Well, Book, I am here to tell you that at first I thought that all was lost. The very opening line (under the deceptively bland heading “motility”) said “30% sluggish”. Honestly, that was the very word they used. Sluggish. A horrible, horrible word, reminiscent of slimy snail-like creatures that can’t be bothered moving their arses on garden paths in order to avoid being stamped on. Sluggish! It’s such a loaded term, not clinical at all. I wanted a doctor’s reaction, not a critic’s! And if they’re going to use unscientific language couldn’t they have thought of a more friendly expression? Like “relaxed”, perhaps, or “unhurried”? If they’d told me I had relaxed sperm I could have handled it. Cool, laid-back sperm, sperm that liked to hang out and chill with the other guys. That would be fine. But “sluggish”? It’s almost as if they were trying to be unpleasant.
Anyway, the next line was worse! Yes, worse! I nearly cried. It said “41% swimming in the wrong direction”! I mean, what a thing to say about the very stuff of a man’s loins! My head was spinning. I thought, I’ve got stupid sperm! The stuff’s backing away up my dick all these years! Then I thought, “Hang on, this is ridiculous!” This test is rigged. How are they supposed to know what’s the right direction, for heaven’s sake? They’re in a plastic pot! I had this vision of all my sperm desperately groping about hither and thither, banging their heads against the sides of the container, lashing their tails around like fish in a bucket, thinking, “We’re genetically programmed to find an egg here. Where is it?”
By the end of the letter I was ready to slit my wrists.
In conclusion it said, “90% useless”! Bad swimmers, poor motility. A load of rubbish in general.
So now the full and terrible truth was upon me. I’m not a man. I’ve failed my sperm test!
I was already asking myself whether they’d let me take it again. If it was like your driving test, I mean I had four goes at that when in actual fact I should have passed on the first time except that my examiners were a bunch of total Nazis. Then of course it dawned on me that the sperm tester must be a Nazi too! A jealous, small-minded petty official dedicated to ruining the lives of better men. A hopeless and inadequate man, embittered because his own sperm were small and sickly and couldn’t find their way out of his trousers. A man who took his revenge upon society by becoming a sperm tester and failing anyone who came up with the real goods.
That had to be it. Give a fellow a sperm tester’s uniform and suddenly he thinks he’s Hitler!
I was on the very point of phoning my MP and demanding a full recount when Lucy pointed out that stamped at the bottom of the form in big letters was the word NORMAL.
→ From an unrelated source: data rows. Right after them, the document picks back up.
(* ===== verification/Integrity.v ===== *)
(** * Packet integrity (v1.4)

    [src/pkg/core/packet/integrity.go]: the three XXH3 hashes of a packet, [ComputeIntegrity] that stamps
    them and [VerifyIntegrity] that recomputes them.  The 128-bit hash (zeebo/xxh3) and the XML text of a
    schema ([xml.Marshal], driven by the struct tags) are the fields of [HashEnv]; nothing is assumed of
    them beyond the width of the hash words.  That a hash separates two inputs is stated where a theorem
    needs it, for the inputs it needs. *)

From Stdlib Require Import ZArith Lia Ascii String.
From stdpp Require Import base list strings.
From S2P Require Import Prelude Encodings PacketTypes RowCodec PacketOps Compact PacketParser.

Class HashEnv := {
  hash128 : string -> N * N;               (** [xxh3.Hash128]: the high and the low word *)
  marshal_schema : Schema -> option string; (** [xml.Marshal]; [None] is an error *)
}.
Class HashEnvLaws (H : HashEnv) : Prop := {
  hash128_width s : (((hash128 s).1 < 2 ^ 64)%N /\ ((hash128 s).2 < 2 ^ 64)%N);
}.

Record IntegrityResult := MkIntegrityResult { ir_SchemaXXH3 : string; ir_DataXXH3 : string; ir_PacketXXH3 : string }.

Inductive integrity_error :=
| IMarshal
| ISchemaMismatch (stored computed : string)
| IDataMismatch (stored computed : string)
| IPacketMismatch (stored computed : string).

Section Integrity.
Context {H : HashEnv}.

Definition uint128Hex (u : N * N) : string := hex_encode (uint64ToBytes u.1 ++ uint64ToBytes u.2).

(** The rows as they are hashed: each followed by a line feed. *)
Fixpoint hash_rows (rows : list Row) : string :=
  match rows with [] => "" | r :: rows' => r_Value r +:+ chr LF +:+ hash_rows rows' end.

Definition computeHashes (pkt : DataPacket) : result integrity_error IntegrityResult :=
  let salt := h_MessageID (p_Header pkt) in
  match marshal_schema (set_s_XXH3 "" (p_Schema pkt)) with
  | None => Err IMarshal
  | Some schemaBytes =>
      let schemaHex := uint128Hex (hash128 (salt +:+ schemaBytes)) in
      let dataHex := uint128Hex (hash128 (salt +:+ hash_rows (d_Rows (p_Data pkt)))) in
      let combined := schemaHex +:+ "|" +:+ dataHex in
      Ok (MkIntegrityResult schemaHex dataHex (uint128Hex (hash128 combined)))
  end.

Definition ComputeIntegrity (pkt : DataPacket) : result integrity_error (DataPacket * IntegrityResult) :=
  let pkt := MaterializeRows pkt in
  result ← computeHashes pkt;
  Ok (set_p_XXH3 (ir_PacketXXH3 result)
        (set_p_Data (set_d_XXH3 (ir_DataXXH3 result) (p_Data pkt))
           (set_p_Schema (set_s_XXH3 (ir_SchemaXXH3 result) (p_Schema pkt)) pkt)), result).

(** The packet after the call, whose rows [VerifyIntegrity] materialises, and the verdict. *)
Definition VerifyIntegrity (pkt : DataPacket) : DataPacket * result integrity_error unit :=
  if String.eqb (p_XXH3 pkt) "" then (pkt, Ok ()) else
  let pkt := MaterializeRows pkt in
  let storedSchema := s_XXH3 (p_Schema pkt) in
  let storedData := d_XXH3 (p_Data pkt) in
  let storedPacket := p_XXH3 pkt in
  (pkt,
   result ← computeHashes pkt;
   fail_if negb (String.eqb (ir_SchemaXXH3 result) storedSchema)
     with ISchemaMismatch storedSchema (ir_SchemaXXH3 result) ;;
   fail_if negb (String.eqb (ir_DataXXH3 result) storedData)
     with IDataMismatch storedData (ir_DataXXH3 result) ;;
   fail_if negb (String.eqb (ir_PacketXXH3 result) storedPacket)
     with IPacketMismatch storedPacket (ir_PacketXXH3 result) ;;
   Ok ()).

Definition HasIntegrity (pkt : DataPacket) : bool := negb (String.eqb (p_XXH3 pkt) "").
End Integrity.

(** ** Lemmas *)

Lemma uint128Hex_inj (u v : N * N) :
  (u.1 < 2 ^ 64)%N /\ (u.2 < 2 ^ 64)%N -> (v.1 < 2 ^ 64)%N /\ (v.2 < 2 ^ 64)%N ->
  uint128Hex u = uint128Hex v -> u = v.
Proof.
  destruct u as [a b], v as [c d]; cbn [fst snd]. intros [Ha Hb] [Hc Hd] E.
  unfold uint128Hex, uint64ToBytes in E. cbn [fst snd] in E.
  apply hex_encode_inj in E; [|apply Forall_app; split; apply be_bytes_bound..].
  apply app_inj_1 in E as [E1 E2]; [|by rewrite !be_bytes_length].
  change (2 ^ 64)%N with (256 ^ N.of_nat 8)%N in *. apply be_bytes_inj in E1, E2; [|done..]. by subst.
Qed.

Lemma uint128Hex_length (u : N * N) : String.length (uint128Hex u) = 32.
Proof. unfold uint128Hex, uint64ToBytes. by rewrite hex_encode_length, length_app, !be_bytes_length. Qed.

Lemma uint128Hex_nonempty (u : N * N) : String.eqb (uint128Hex u) "" = false.
Proof. apply String.eqb_neq. intros E. pose proof (uint128Hex_length u) as L. by rewrite E in L. Qed.

#[global] Opaque uint128Hex.

Lemma hash_rows_app (a b : list Row) : hash_rows (a ++ b) = hash_rows a +:+ hash_rows b.
Proof. induction a as [|r a IH]; simpl; [done|]. by rewrite IH, !str_app_assoc. Qed.

Lemma hash_rows_split (rows : list Row) :
  Forall (fun r => has_byte LF (r_Value r) = false) rows -> Split (hash_rows rows) LF = map r_Value rows ++ [""].
Proof.
  intros Hr. induction Hr as [|r rows Hr Hrs IH]; simpl; [done|].
  unfold Split in *. rewrite split_from_app by done. simpl. by rewrite IH.
Qed.

Lemma hash_rows_inj (a b : list Row) :
  Forall (fun r => has_byte LF (r_Value r) = false) a -> Forall (fun r => has_byte LF (r_Value r) = false) b ->
  hash_rows a = hash_rows b -> a = b.
Proof.
  intros Ha Hb E. apply (f_equal (fun s => Split s LF)) in E. rewrite !hash_rows_split in E by done.
  apply app_inj_2 in E as [E _]; [|done]. revert b Hb E. clear Ha.
  induction a as [|[x] a IH]; intros [|[y] b] Hb E; simpl in *; try done.
  inversion Hb; subst. injection E as -> E. by rewrite (IH b).
Qed.

Section IntegrityLemmas.
Context {H : HashEnv}.

(** The three texts whose hashes a packet carries. *)
Definition hash_inputs (pkt : DataPacket) (schemaBytes : string) : list string :=
  let salt := h_MessageID (p_Header pkt) in
  [salt +:+ schemaBytes; salt +:+ hash_rows (d_Rows (p_Data pkt));
   uint128Hex (hash128 (salt +:+ schemaBytes)) +:+ "|" +:+
     uint128Hex (hash128 (salt +:+ hash_rows (d_Rows (p_Data pkt))))].

(** No two different texts of [l] have the same hash. *)
Definition separates (l : list string) : Prop :=
  forall a b, a ∈ l -> b ∈ l -> hash128 a = hash128 b -> a = b.

Lemma VerifyIntegrity_ok (p : DataPacket) :
  p_rawRows p = [] -> HasIntegrity p = true -> (VerifyIntegrity p).2 = Ok () ->
  exists sb, marshal_schema (set_s_XXH3 "" (p_Schema p)) = Some sb
  /\ p_XXH3 p = uint128Hex (hash128 (uint128Hex (hash128 (h_MessageID (p_Header p) +:+ sb)) +:+ "|" +:+
       uint128Hex (hash128 (h_MessageID (p_Header p) +:+ hash_rows (d_Rows (p_Data p)))))).
Proof.
  unfold VerifyIntegrity, HasIntegrity. intros Hraw Hx. apply negb_true_iff in Hx. rewrite Hx. simpl.
  assert (MaterializeRows p = p) as -> by (unfold MaterializeRows; by rewrite Hraw).
  unfold computeHashes. destruct (marshal_schema _) as [sb|]; simpl; [|done].
  rewrite !check_ok, !negb_false_iff. intros (_ & _ & E & _). apply String.eqb_eq in E. eauto.
Qed.

(** Verification looks at the message id, the stamps, the schema and the hashed text of the rows. *)
Lemma VerifyIntegrity_ext (p q : DataPacket) :
  p_rawRows p = [] -> p_rawRows q = [] -> p_XXH3 q = p_XXH3 p -> p_Schema q = p_Schema p ->
  p_Header q = p_Header p -> d_XXH3 (p_Data q) = d_XXH3 (p_Data p) ->
  hash_rows (d_Rows (p_Data q)) = hash_rows (d_Rows (p_Data p)) ->
  (VerifyIntegrity q).2 = (VerifyIntegrity p).2.
Proof.
  intros Rp Rq Ex Es Eh Ed Er. unfold VerifyIntegrity. rewrite Ex. destruct (String.eqb (p_XXH3 p) ""); [done|].
  assert (MaterializeRows p = p) as -> by (unfold MaterializeRows; by rewrite Rp).
  assert (MaterializeRows q = q) as -> by (unfold MaterializeRows; by rewrite Rq).
  unfold computeHashes. simpl. by rewrite Ex, Es, Eh, Ed, Er.
Qed.

(** What [ComputeIntegrity] leaves behind. *)
Lemma stamped_facts (p q : DataPacket) (r : IntegrityResult) :
  rows_in_one_place p -> good_rows (GetRows p) -> ComputeIntegrity p = Ok (q, r) ->
  HasIntegrity q = true /\ VerifyIntegrity q = (q, Ok ()) /\ String.length (p_XXH3 q) = 32 /\ p_rawRows q = []
  /\ p_Header q = p_Header p /\ p_Version q = p_Version p /\ GetRows q = GetRows p.
Proof.
  intros Ho Hg. destruct (MaterializeRows_one_place p Ho Hg) as [Hraw Hrows].
  assert (Hf : p_Header (MaterializeRows p) = p_Header p /\ p_Version (MaterializeRows p) = p_Version p)
    by (unfold MaterializeRows; by destruct (_ && _)).
  unfold ComputeIntegrity, computeHashes. set (m := MaterializeRows p) in *.
  destruct (marshal_schema _) as [sb|] eqn:Em; simpl; [|done]. intros [= <- <-]. simpl.
  unfold VerifyIntegrity, HasIntegrity, MaterializeRows, computeHashes, check_. simpl.
  rewrite uint128Hex_nonempty, Hraw. simpl.
  change (set_s_XXH3 "" (set_s_XXH3 _ (p_Schema m))) with (set_s_XXH3 "" (p_Schema m)). rewrite Em. simpl.
  rewrite !String.eqb_refl, uint128Hex_length. destruct Hf. split_and!; try done.
  rewrite GetRows_data by done. exact Hrows.
Qed.
End IntegrityLemmas.

(** ** Properties *)

(** A stamped packet verifies: the packet [ComputeIntegrity] returns carries the hashes it reports,
    passes [VerifyIntegrity] unchanged, and still holds the same rows. *)
Theorem integrity_stamp_verifies {H : HashEnv} (p q : DataPacket) (r : IntegrityResult) :
  rows_in_one_place p -> good_rows (GetRows p) -> ComputeIntegrity p = Ok (q, r) ->
  VerifyIntegrity q = (q, Ok ()) /\ HasIntegrity q = true
  /\ (s_XXH3 (p_Schema q), d_XXH3 (p_Data q), p_XXH3 q) = (ir_SchemaXXH3 r, ir_DataXXH3 r, ir_PacketXXH3 r)
  /\ GetRows q = GetRows p.
Proof.
  intros Ho Hg Hc. destruct (stamped_facts p q r Ho Hg Hc) as (? & ? & _ & _ & _ & _ & ?). split_and!; try done.
  unfold ComputeIntegrity in Hc. destruct (computeHashes _); [|done]. by injection Hc as <- <-.
Qed.

(** C20. Tampering is detected: two packets with the same message id that both verify under the same packet
    hash have the same schema text and the same rows, unless the hash confuses two of the six texts
    involved.  The rows must be free of line feeds, as every row the framework writes is. *)
Theorem integrity_detects_tampering {H : HashEnv} {L : HashEnvLaws H} (p q : DataPacket) (sp sq : string) :
  p_rawRows p = [] -> p_rawRows q = [] -> HasIntegrity p = true ->
  (VerifyIntegrity p).2 = Ok () -> (VerifyIntegrity q).2 = Ok () ->
  p_XXH3 q = p_XXH3 p -> h_MessageID (p_Header q) = h_MessageID (p_Header p) ->
  marshal_schema (set_s_XXH3 "" (p_Schema p)) = Some sp -> marshal_schema (set_s_XXH3 "" (p_Schema q)) = Some sq ->
  separates (hash_inputs p sp ++ hash_inputs q sq) ->
  Forall (fun r => has_byte LF (r_Value r) = false) (d_Rows (p_Data p) ++ d_Rows (p_Data q)) ->
  sp = sq /\ d_Rows (p_Data p) = d_Rows (p_Data q).
Proof.
  intros Rp Rq Hi Vp Vq Ex Em Sp Sq Hsep Hlf.
  destruct (VerifyIntegrity_ok p Rp Hi Vp) as (sb & E1 & Xp).
  assert (Hi' : HasIntegrity q = true) by (unfold HasIntegrity in *; by rewrite Ex).
  destruct (VerifyIntegrity_ok q Rq Hi' Vq) as (sb' & E1' & Xq). simplify_eq.
  rewrite Ex, Xp in Xq. apply uint128Hex_inj in Xq; [|apply hash128_width..].
  apply Hsep in Xq; [|unfold hash_inputs; rewrite !list_elem_of_In; simpl; tauto..].
  apply str_app_inj in Xq as [Xs Xd]; [|by rewrite !uint128Hex_length].
  apply (str_app_inj "|" _ "|") in Xd as [_ Xd]; [|done]. apply uint128Hex_inj in Xs, Xd; [|apply hash128_width..].
  apply Hsep in Xs; [|unfold hash_inputs; rewrite !list_elem_of_In; simpl; tauto..].
  apply Hsep in Xd; [|unfold hash_inputs; rewrite !list_elem_of_In; simpl; tauto..].
  rewrite Em in Xs, Xd. apply str_app_inj in Xs as [_ ->]; [|done]. apply str_app_inj in Xd as [_ Xd]; [|done].
  apply Forall_app in Hlf as [Ha Hb]. split; [done|]. by apply hash_rows_inj.
Qed.

(** What the hashes do not see: replacing two neighbouring rows by the one row that joins them with a
    line feed changes no verdict, neither of [VerifyIntegrity] nor, from version 1.4 on, of the parser,
    which no longer compares the number of rows. *)
Theorem integrity_misses_merged_rows {H : HashEnv} (p : DataPacket) (pre post : list Row) (r1 r2 : Row) :
  p_rawRows p = [] -> d_Rows (p_Data p) = pre ++ r1 :: r2 :: post -> NeedsRowCountCheck (p_Version p) = false ->
  let q := set_p_Data (set_d_Rows (pre ++ MkRow (r_Value r1 +:+ chr LF +:+ r_Value r2) :: post) (p_Data p)) p in
  (VerifyIntegrity q).2 = (VerifyIntegrity p).2 /\ (validatePacket p = Ok () -> validatePacket q = Ok ())
  /\ length (d_Rows (p_Data q)) < length (d_Rows (p_Data p)).
Proof.
  intros Hraw Hr Hv q. split_and!.
  - apply VerifyIntegrity_ext; try done. unfold q. simpl. rewrite Hr, !hash_rows_app. simpl.
    by rewrite !str_app_assoc.
  - rewrite !validatePacket_ok. intros [? ? ? ? ? ? ? ? Hs ?]. split; try done.
    + simpl. intros Hse Hde _. apply Hs; [done..|]. rewrite Hr. by destruct pre.
    + simpl. by rewrite Hv.
  - unfold q. simpl. rewrite Hr, !length_app. simpl. lia.
Qed.

(** A polynomial hash, for the examples. *)
Fixpoint poly_hash (m acc : N) (s : string) : N :=
  match s with "" => acc | String c s' => poly_hash m ((acc * m + byte_val c + 1) mod 2 ^ 64)%N s' end.
Definition demo_hash : HashEnv := {|
  hash128 s := (poly_hash 257 0 s, poly_hash 65599 7 s);
  marshal_schema sch := Some (Join (map f_Name (s_Fields sch)) ",");
|}.

Lemma poly_hash_width (m acc : N) (s : string) : (acc < 2 ^ 64)%N -> (poly_hash m acc s < 2 ^ 64)%N.
Proof.
  revert acc; induction s as [|c s IH]; intros acc Ha; cbn [poly_hash]; [done|].
  apply IH, N.mod_upper_bound. done.
Qed.
#[export] Instance demo_hash_laws : HashEnvLaws demo_hash.
Proof. split. intros s. split; apply poly_hash_width; done. Qed.

Definition separates_bool (h : HashEnv) (l : list string) : bool :=
  forallb (fun a => forallb (fun b =>
    negb ((hash128 a).1 =? (hash128 b).1)%N || String.eqb a b) l) l.
Lemma separates_bool_spec (h : HashEnv) (l : list string) : separates_bool h l = true -> separates l.
Proof.
  unfold separates_bool. rewrite forallb_forall. intros Hl a b Ha Hb E.
  apply list_elem_of_In in Ha, Hb. specialize (Hl a Ha). rewrite forallb_forall in Hl. specialize (Hl b Hb).
  rewrite E, N.eqb_refl in Hl. by apply String.eqb_eq.
Qed.

Definition demo_integrity_packet : DataPacket :=
  set_p_Version "1.4" (set_p_Data (RowsToData [["a"; "1"]; ["b"; "2"]])
    (set_p_Schema (set_s_Fields [MkField "k" "TEXT" 0 0 0 true "" "" false false None "";
                                 MkField "v" "INTEGER" 0 0 0 false "" "" false false None ""] zero_Schema)
       (NewDataPacket "550e8400" 1 TypeReference "t"))).
Definition demo_stamped : DataPacket :=
  match ComputeIntegrity (H := demo_hash) demo_integrity_packet with Ok (q, _) => q | Err _ => demo_integrity_packet end.

Lemma integrity_stamp_verifies_witness :
  VerifyIntegrity (H := demo_hash) demo_stamped = (demo_stamped, Ok ()) /\ HasIntegrity demo_stamped = true
  /\ GetRows demo_stamped = [["a"; "1"]; ["b"; "2"]].
Proof.
  destruct (integrity_stamp_verifies (H := demo_hash) demo_integrity_packet demo_stamped
    (MkIntegrityResult (s_XXH3 (p_Schema demo_stamped)) (d_XXH3 (p_Data demo_stamped)) (p_XXH3 demo_stamped)))
    as (H1 & H2 & _ & H4); [by left|by repeat constructor|vm_compute; reflexivity|].
  split_and!; [exact H1|exact H2|]. rewrite H4. reflexivity.
Defined.

Lemma integrity_detects_tampering_witness :
  "k,v" = "k,v" /\ d_Rows (p_Data demo_stamped) = d_Rows (p_Data demo_stamped).
Proof.
  apply (integrity_detects_tampering (H := demo_hash) demo_stamped demo_stamped "k,v" "k,v");
    try (vm_compute; reflexivity).
  - apply separates_bool_spec. vm_compute. reflexivity.
  - vm_compute. repeat constructor.
Defined.

Lemma integrity_misses_merged_rows_witness :
  (VerifyIntegrity (H := demo_hash)
     (set_p_Data (set_d_Rows [MkRow ("a|1" +:+ chr LF +:+ "b|2")] (p_Data demo_stamped)) demo_stamped)).2 = Ok ().
Proof.
  destruct (integrity_misses_merged_rows (H := demo_hash) demo_stamped [] [] (MkRow "a|1") (MkRow "b|2")) as [E _];
    [vm_compute; reflexivity..|].
  etransitivity; [exact E|]. vm_compute. reflexivity.
Defined.
(** C7. A registered packet is accepted by the consumer: after a producer has stamped a packet and the
    registry has accepted its hash, then for as long as the registration lasts and whatever else the
    registry serves meanwhile (short of revoking that slot), a consumer using the registry accepts the
    packet under every policy, not degraded, with the producer's record; the packet it gets holds the
    producer's rows with the dictionary expanded.  The message id consists of unreserved URL characters
    (letters, digits, [-._~]) and is not empty or a dot segment, since the client writes it into a URL
    unescaped; the part number fits 64 bits, the sender's name consists of visible ASCII characters, and the
    rows are kept in one place and have at least one cell each. *)
Theorem registered_packet_accepted {T : HashHttp} {TL : HashHttpLaws T} (p q : DataPacket) (sender : string)
    (ttl now now' : Z) (r r' : redis) (policy : FallbackPolicy) :
  rows_in_one_place p -> good_rows (GetRows p) ->
  url_segment (h_MessageID (p_Header p)) = true -> int64b (h_PartNumber (p_Header p)) = true -> graphic sender = true ->
  ComputeAndRegisterIntegrity p (Some (client_RegisterHash (http_register now ttl r))) sender = Ok q ->
  let h := p_Header p in
  let req := json_request
    (MkRegisterHashRequest (h_MessageID h) (h_PartNumber h) (p_XXH3 q) (h_TableName h) sender "1.4") in
  run ttl (fun rq => ~ revokes (redisKey (h_MessageID h) (h_PartNumber h)) rq)
    (now, (api_Register now ttl sender (Some req) r).1) (now', r') ->
  (now' < now + ttl)%Z -> rd_up r' = true ->
  GetRows q = GetRows p /\
  exists rec, hr_XXH3 rec = p_XXH3 q /\ hr_Sender rec = sender /\
  VerifyAndPrepare q (Some (client_VerifyHash mercury_url (http_verify now' r'))) policy =
    (expand_dictionary q, Ok (MkVerifyResult "1.4" false None (Some rec))).
Proof.
  intros Ho Hg Hseg Hpart Hsend. unfold ComputeAndRegisterIntegrity.
  destruct (ComputeIntegrity (set_p_Version "1.4" p)) as [[q' ir]|e] eqn:Ec; [|done].
  destruct (stamped_facts (set_p_Version "1.4" p) q' ir Ho Hg Ec) as (Hi & Hver & Hlen & Hraw & Hh & Hvn & Hrows).
  rewrite Hh, Hvn. destruct (client_RegisterHash _ _ _ _ _ _ _) as [[]|e] eqn:Er; [|done]. intros [= <-].
  cbn [p_Header p_Version set_p_Version] in Er, Hh, Hvn |- *. set (h := p_Header p) in *.
  set (req := json_request (MkRegisterHashRequest _ _ _ _ _ _)). intros Hrun Hlt Hup. split; [exact Hrows|].
  apply client_RegisterHash_ok in Er as (resp & Er & H201); [|done]. unfold http_register in Er.
  rewrite send_header_plain in Er by done. cbn [mbind option_bind] in Er. injection Er as Er. fold req in Er.
  assert (Hplain : all_bytes is_unreserved (p_XXH3 q') = true) by (by eapply stamped_plain).
  assert (Hq : rq_UUID req = h_MessageID h /\ rq_XXH3 req = p_XXH3 q' /\ rq_Sender req = sender).
  { split_and!; apply utf8_text_eq, ascii_utf8; [by apply segment_ascii|by apply unreserved_ascii|by apply graphic_ascii]. }
  destruct Hq as (Hq1 & Hq2 & Hq3).
  destruct (slot_first_wins ttl now now' sender req r (api_Register now ttl sender (Some req) r).1 r'
    (api_Register now ttl sender (Some req) r).2 (p_XXH3 q') "1.4") as (rec & E1 & E2 & Ev);
    [by destruct (api_Register _ _ _ _ _)|by rewrite Er|by rewrite Hq1|done|done|done|done|by rewrite Hq1|done|done|].
  rewrite Hq1, Hq2, String.eqb_refl in Ev. rewrite Hq2 in E1. rewrite Hq3 in E2. exists rec. split_and!; [done..|].
  unfold VerifyAndPrepare. rewrite Hvn. simpl. rewrite MaterializeRows_idle by done.
  unfold runMercuryCheck, check_, HasIntegrity in *. apply negb_true_iff in Hi. rewrite Hi, Hh, Hvn.
  change (rq_Part req) with (h_PartNumber h) in Ev. rewrite Ev. unfold local_checks, HasIntegrity. by rewrite Hi, Hver.
Qed.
Oh, the relief! It turns out that my pathetic percentages are par for the course, that pretty much all sperm is 90 per cent rubbish. Apparently there’s only a couple of decent wrigglers in an entire wristful. For all the macho pride and posturing of us men, most sperms just simply aren’t up to it. They’re sluggish. They’re stupid. They’re always wandering off in the wrong direction. They don’t know where they’re going.
Lucy said they sound exactly like a pub full of blokes, which was quite funny, I suppose.
Anyway, that was it. Passed. Normal. I was so pleased I danced round the kitchen and spilt my coffee.